(* ===== verification/LifeGame.v ===== *)
(** user/life.c: the thread that plays the game of life, around the step of Life.v.

    The static variables of the file are [thrD] and, as MT.h is included, those of
    the twister (Mt.v).  The field is an automatic array: it is passed along.
    The file system call behind [uprintf] and the kernel's functions are
    parameters as in User.v; the endless loop runs for [n] rounds. *)
From Stdlib Require Import String.
From S2P Require Import Printf Prelude Bitops KList Kernel ThreadInfo ReadyQueue Sched WaitQueue Timer Thread CString Trap X64Trap Part User Mt Life.

Record life_vars : Type := LifeVars { thrD : ptr; twister : mtst }.

(** [for (x in xs) a = f x a;] *)
Fixpoint foldM {S X A} (f : X -> A -> M S A) (a : A) (xs : list X) : M S A :=
  match xs with
  | [] => mret a
  | x :: xs => a ← f x a; foldM f a xs
  end.

(** An operation on an automatic array. *)
Definition on_local {S} (c : M (list Z) unit) (u : list Z) : M S (list Z) := fun s =>
  match c u with Ret _ u' => Ret u' s | Stop w => Stop w | Switch _ _ => Stop Fault end.

Definition LIVE_BELOW : Z := 0x7fffffff / 10.

(** [for_xy univ[y][x] = genrand_int31() < 0x7fffffff / 10 ? 1 : 0;] *)
Definition random_cell (w y x : Z) (u : list Z) : M mtst (list Z) :=
  r ← genrand_int31; on_local (cell_st w y x (if r <? LIVE_BELOW then 1 else 0)) u.
Definition random_field (w h : Z) (u : list Z) : M mtst (list Z) :=
  foldM (fun x u => foldM (fun y u => random_cell w y x u) u (seqZ 0 h)) u (seqZ 0 w).

(** The first statements of a round: [memset], and the random cells. *)
Definition new_field (w h : Z) (u : list Z) : M mtst (list Z) := random_field w h ((fun _ => 0) <$> u).

Section game.
Context {X : Type} `{Part X life_vars}.
Variables (STACK_SIZE time_slice : Z) (setup_sp : ptr -> fptr -> Z -> Z).
Variable fs_write : Z -> list Z -> Z -> K X Z.
Variable thr_delay : Z -> K X unit.
Variable kprintf : list Z -> list varg -> K X unit.
Variable junk : list Z.
Variables (univ0 new0 : list Z). (* what the automatic arrays hold at first *)

Local Abbreviation uprintf := (User.uprintf fs_write junk).
Local Abbreviation locate := (User.locate fs_write junk).

#[local] Instance twister_part : Part X mtst :=
  {| look x := twister (look x); place x t := place x (LifeVars (thrD (look x)) t) |}.

Definition show (u : list Z) (w h gen : Z) : K X unit :=
  uprintf (27 :: str "[H") [];;
  locate 0 0;;
  forM (seqZ 0 h) (fun y =>
    forM (seqZ 0 w) (fun x => c ← deref (cell_ld w u y x); uprintf (if ctrue c then 27 :: txt "[07m  " ++ 27 :: str "[m" else str "  ") [];; mret tt);;
    uprintf (27 :: str "[E") [];;
    mret tt);;
  locate 64 0;;
  uprintf (str "Generation: %02d") [VNum gen];;
  mret tt.

(** The body of the loop over [i], with the field before it. *)
Definition game_round (w h i : Z) (u : list Z) : K X (list Z) :=
  u ← zoom (new_field w h u);
  show u w h i;;
  u ← on_local (evolve new0 w h) u;
  thr_delay 200;;
  mret u.

Fixpoint game_rounds (n : nat) (w h : Z) (u : list Z) : K X unit :=
  match n with
  | O => stopM OutOfFuel
  | S n => u ← foldM (game_round w h) u (seqZ 0 100); game_rounds n w h u
  end.
Definition game (n : nat) (w h : Z) : K X unit := game_rounds n w h univ0.

Definition threadD (n : nat) (arg : Z) : K X unit := game n 30 30.

(** [threadD_p] is the address of the function above. *)
Definition user_init (threadD_p : fptr) : K X unit :=
  User.cls fs_write junk;;
  forM (seqZ 0 50) (fun _ => kprintf (ln "") []);;
  r ← thr_create_thread STACK_SIZE time_slice setup_sp 1 None threadD_p NULL;
  when (r.1 =? 0) (s ← get; put (with_ext s (place (ext s) (LifeVars r.2 (twister (look (ext s))))))).
End game.

(** ** The field of a round *)

Lemma foldM_range {S A} lo n (f : Z -> A -> M S A) (Inv : Z -> A -> S -> Prop) a s : 0 <= n ->
  (forall k a s, lo <= k < lo + n -> Inv k a s -> returns (f k a) s (Inv (k + 1))) -> Inv lo a s -> returns (foldM f a (seqZ lo n)) s (Inv (lo + n)).
Proof.
  intros Hn. revert n Hn lo a s. apply (natlike_ind (fun n => forall lo a s, _ -> _ -> _)); [|intros n Hn IH]; intros lo a s Hb HI.
  - rewrite seqZ_nil by lia. apply returns_ret. by rewrite Z.add_0_r.
  - rewrite seqZ_cons by lia. cbn [foldM]. apply returns_bind. eapply returns_mono; [apply (Hb lo); [lia|exact HI]|].
    intros b s1 H1. replace (Z.pred (Z.succ n)) with n by lia. replace (lo + Z.succ n) with (Z.succ lo + n) by lia. apply IH; [|exact H1].
    intros k c s2 Hk. apply Hb. lia.
Qed.

Section field.
Context (W : nat -> Z) (HW : forall n, W (n + 624)%nat = twist_bits (W (n + 397)%nat) (mix_bits (W n) (W (n + 1)%nat))).
Context (w h : Z) (Hw : 0 < w) (Hh : 0 < h).

(** The cells from the numbers [n] on, column by column. *)
Definition random_alive (n : nat) (y x : Z) : bool := Z.shiftr (temper (W (n + Z.to_nat (x * h + y))%nat)) 1 <? LIVE_BELOW.
Definition field_of (n : nat) : list Z := (fun i => cbool (random_alive n (i / w) (i mod w))) <$> seqZ 0 (w * h).

(** The cells made when the loops are at column [x] and row [y]. *)
Definition field_upto (n : nat) (x y : Z) (u : list Z) (s : mtst) : Prop :=
  at_word W (n + Z.to_nat (x * h + y))%nat s /\ length u = Z.to_nat (w * h) /\
  forall y' x', 0 <= y' < h -> 0 <= x' < w -> x' < x \/ x' = x /\ y' < y -> u !! Z.to_nat (y' * w + x') = Some (cbool (random_alive n y' x')).

Lemma random_cell_ok n x y u s : 0 <= x < w -> 0 <= y < h -> field_upto n x y u s -> returns (random_cell w y x u) s (field_upto n x (y + 1)).
Proof.
  intros Hx Hy (HA & HL & HF). unfold random_cell. apply returns_bind. unfold genrand_int31. apply returns_bind. eapply returns_mono; [by apply (genrand_step W HW)|].
  intros r s1 [-> H1]. apply returns_ret. pose proof (Life.ix_lt w h Hw y x Hy Hx) as Hi. destruct (lookup_lt_is_Some_2 u (Z.to_nat (y * w + x))) as [c Ec]; [lia|].
  eapply (returns_eq _ (<[Z.to_nat (y * w + x) := cbool (random_alive n y x)]> u) s1 s1).
  { unfold on_local, cell_st, cell_ld, cell_ix. mred. rewrite (proj2 (Z.leb_le 0 (y * w + x))) by nia. by rewrite Ec. }
  split; [|split; [by rewrite length_insert|]].
  - replace (n + Z.to_nat (x * h + (y + 1)))%nat with (n + Z.to_nat (x * h + y) + 1)%nat by nia. exact H1.
  - intros y' x' Hy' Hx' Hlt. destruct (decide (y' = y /\ x' = x)) as [[-> ->]|Hne]; [by rewrite list_lookup_insert_eq by lia|].
    rewrite list_lookup_insert_ne; [apply HF; [done..|lia]|]. intros E. apply Life.ix_inj in E as [-> ->]; [|done|lia..]. by apply Hne.
Qed.

Lemma random_field_ok n u s : at_word W n s -> length u = Z.to_nat (w * h) ->
  returns (random_field w h u) s (fun u' s' => u' = field_of n /\ at_word W (n + Z.to_nat (w * h))%nat s').
Proof.
  intros HA HL. unfold random_field. eapply returns_mono.
  { apply (foldM_range 0 w _ (fun x => field_upto n x 0)); [lia| |].
    - intros x a s1 Hx H1. eapply returns_mono; [apply (foldM_range 0 h _ (field_upto n x)); [lia| |exact H1]; intros y b s2 Hy; apply random_cell_ok; lia|].
      intros b s2 (A1 & A2 & A3). split; [|split; [done|]].
      + replace ((x + 1) * h + 0) with (x * h + (0 + h)) by lia. exact A1.
      + intros y' x' Hy' Hx' Hlt. apply A3; [done..|lia].
    - split; [by replace (n + Z.to_nat (0 * h + 0))%nat with n by lia|]. split; [done|]. intros. lia. }
  intros u' s' (A1 & A2 & A3). split; [|by replace (w * h) with ((0 + w) * h + 0) by lia].
  apply (list_eq_upto _ _ (Z.to_nat (w * h))); [done|unfold field_of; by rewrite length_fmap, length_seqZ|]. intros i Hi. rewrite Z2Nat.id in Hi by nia.
  unfold field_of. rewrite list_lookup_fmap, (proj2 (lookup_seqZ 0 (w * h) _ i)) by lia. cbn [fmap option_fmap option_map].
  pose proof (Z.div_mod i w ltac:(lia)) as Hdm. pose proof (Z.mod_pos_bound i w Hw) as Hm.
  rewrite <-(A3 (i / w) (i mod w)); [f_equal; lia| |done|lia]. split; [apply Z.div_pos; lia|apply Z.div_lt_upper_bound; lia].
Qed.
End field.

Section round.
Context {X : Type} `{Part X life_vars}.
Variable fs_write : Z -> list Z -> Z -> K X Z.
Variable thr_delay : Z -> K X unit.
Variable junk : list Z.
Variable new0 : list Z.

(** C19. Every round of the game shows a new random field.  Whatever field the last round left, the round takes the next [w * h] numbers of the twister, column by column, makes the cells alive whose number is below a tenth of the range, and shows these; then it computes the next generation of this field, which the next round, being the same for every field, never shows. *)
Theorem game_round_random (W : nat -> Z) n w h i u (s : kst X) : 0 < w < 2 ^ 30 -> 0 < h < 2 ^ 30 -> length u = Z.to_nat (w * h) -> length new0 = Z.to_nat (w * h) ->
  (forall n, W (n + 624)%nat = twist_bits (W (n + 397)%nat) (mix_bits (W n) (W (n + 1)%nat))) -> at_word W n (twister (look (ext s))) ->
  let F := field_of W w h n in
  exists t, at_word W (n + Z.to_nat (w * h))%nat t /\
    game_round fs_write thr_delay junk new0 w h i u s =
      (show fs_write junk F w h i;; u ← on_local (evolve new0 w h) F; thr_delay 200;; mret u) (with_ext s (place (ext s) (LifeVars (thrD (look (ext s))) t))) /\
    evolve new0 w h F = Ret tt (life_step w h F).
Proof.
  intros Hw Hh Hu Hn HW HA F. destruct (random_field_ok W HW w h ltac:(lia) ltac:(lia) n ((fun _ => 0) <$> u) _ HA) as (F' & t & E & -> & HA').
  { by rewrite length_fmap. }
  exists t. split; [exact HA'|]. split.
  - unfold game_round. by rewrite (bind_ret _ _ _ _ _ (zoom_eq (H := twister_part) (new_field w h u) s _ t E)).
  - apply evolve_life; [done..| |done]. unfold F, field_of. by rewrite length_fmap, length_seqZ.
Qed.
End round.

#[local] Instance self_part : Part life_vars life_vars := {| look x := x; place _ x := x |}.
Definition life_start : kst life_vars :=
  Kst ∅ true ∅ ∅ 1 0 ∅ ∅ ∅ 0 ∅ ∅ ∅ ∅ [] 0 (LifeVars NULL (Mt (seeded 5489) MT_N)).

Lemma game_round_random_witness : exists t, at_word (mt_seq (seeded 5489)) (624 + 9)%nat t /\
  game_round (fun _ _ n => mret n) (fun _ => mret tt) (replicate 128 7) (replicate 9 5) 3 3 0 (replicate 9 8) life_start =
    (show (fun _ _ n => mret n) (replicate 128 7) (field_of (mt_seq (seeded 5489)) 3 3 624) 3 3 0;;
     u ← on_local (evolve (replicate 9 5) 3 3) (field_of (mt_seq (seeded 5489)) 3 3 624); mret tt;; mret u) (with_ext life_start (LifeVars NULL t)).
Proof.
  destruct (game_round_random (fun _ _ n => mret n) (fun _ => mret tt) (replicate 128 7) (replicate 9 5) (mt_seq (seeded 5489)) 624 3 3 0 (replicate 9 8) life_start)
    as (t & HA & E & _); [lia|lia|reflexivity|reflexivity|exact (mt_seq_next _ (seeded_length _))|exact (words_at _ (seeded_length _))|].
  exists t. exact (conj HA E).
Defined.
━━━━
Using the data above, return every line that contains the string "Abbreviation".

Local Abbreviation uprintf := (User.uprintf fs_write junk).
Local Abbreviation locate := (User.locate fs_write junk).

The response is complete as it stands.